[[ RECORDS SHOWN, beginning ]]

(** The ways of the special case: no file; a file that cannot be read; a
    file that cannot be opened for writing; a write that breaks off; the
    file is written, and the line follows. *)
Lemma app_css_cases w :
  (fs w !! realpath app_css_file = None /\ process_app_css w = (inr tt, w)) \/
  (exists e, is_Some (fs w !! realpath app_css_file) /\
     read_text app_css_file w = (inl e, w) /\
     (e = PermissionError app_css_file \/ e = IsADirectoryError app_css_file \/
      e = UnicodeDecodeError app_css_file) /\
     (forall f t, fs w !! realpath app_css_file = Some (IsFile f) -> readable f = true ->
        data f = Some t -> False) /\
     process_app_css w = (inl e, w)) \/
  (exists f t, fs w !! realpath app_css_file = Some (IsFile f) /\ readable f = true /\
     data f = Some t /\
     let c := sub spinner_regex spinner_replacement (universal_newlines t) in
     ((writable f = false /\
       process_app_css w = (inl (PermissionError app_css_file), w)) \/
      (writable f = true /\ is_Some (cut f c) /\
       process_app_css w = (inl (OSError app_css_file), rewritten app_css_file f c w)) \/
      (writable f = true /\ cut f c = None /\
       process_app_css w =
         print (SpinnerFixed app_css_file) (rewritten app_css_file f c w)))).
Proof.
  unfold process_app_css, path_exists. rewrite bind_unfold.
  destruct (fs w !! realpath app_css_file) as [x|] eqn:Hd.
  2:{ left. by rewrite bool_decide_eq_false_2 by (by intros [? ?]). }
  right. rewrite bool_decide_eq_true_2 by eauto. rewrite bind_unfold.
  destruct (read_text app_css_file w) as [[e|c] w0] eqn:Hread;
    destruct (read_text_inv _ _ _ _ Hread) as [-> Hinv].
  { left. exists e. split_and!; [eauto|done| | |done].
    - unfold read_text in Hread. rewrite Hd in Hread.
      destruct x as [f|l b]; [|injection Hread as <-; auto].
      destruct (readable f); [|injection Hread as <-; auto].
      destruct (data f); [done|injection Hread as <-; auto].
    - intros f t Hp Hr Ht. injection Hp as ->.
      by rewrite (read_text_file _ w f t) in Hread. }
  destruct (Hinv c eq_refl) as (f & t & Hp & Hf & Hc & ->). clear Hinv.
  right. exists f, t. rewrite <- Hd. split_and!; [done..|]. cbv zeta.
  unfold re_sub. rewrite spinner_pattern_compiles.
  rewrite !bind_unfold, ret_unfold. cbv beta iota. rewrite bind_unfold.
  destruct (writable f) eqn:Hw.
  - rewrite (write_text_file _ _ w f Hp Hw). unfold rewritten.
    destruct (cut f _) as [d|] eqn:Hcut.
    + right; left. by split_and!.
    + right; right. by split_and!.
  - left. unfold write_text. rewrite Hp, Hw. by split.
Qed.

Lemma app_css_fs w :
  writes_to (fun q => q = realpath app_css_file) (fs w) (fs (process_app_css w).2).
Proof.
  destruct (app_css_cases w) as
    [[_ ->]|[(e & _ & _ & _ & _ & ->)|(f & t & Hp & Hr & Hd &
       [(Hw & ->)|[(Hw & Hcut & ->)|(Hw & Hcut & ->)]])]];
    try constructor; rewrite ?print_unfold; unfold rewritten; consoles;
    cbn [snd fs say]; by apply writes_one; [..|rewrite Hd].
Qed.

(** The paths the loop over the listing [names] hands to
    [fix_colors_in_file]. *)
Definition component_paths (names : list text) : list text :=
  path_join component_dir <$> filter (fun n => endswith n (txt ".css") = true) names.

[[ RECORDS SHOWN, end ]]

* [YOUR TASK]: In the listing above, the line with "try constructor; rewrite" and every line after it must be set down word for word, and no other line.

* [ANSWER TO THE EXERCISE]:
    try constructor; rewrite ?print_unfold; unfold rewritten; consoles;
    cbn [snd fs say]; by apply writes_one; [..|rewrite Hd].
Qed.

(** The paths the loop over the listing [names] hands to
    [fix_colors_in_file]. *)
Definition component_paths (names : list text) : list text :=
  path_join component_dir <$> filter (fun n => endswith n (txt ".css") = true) names.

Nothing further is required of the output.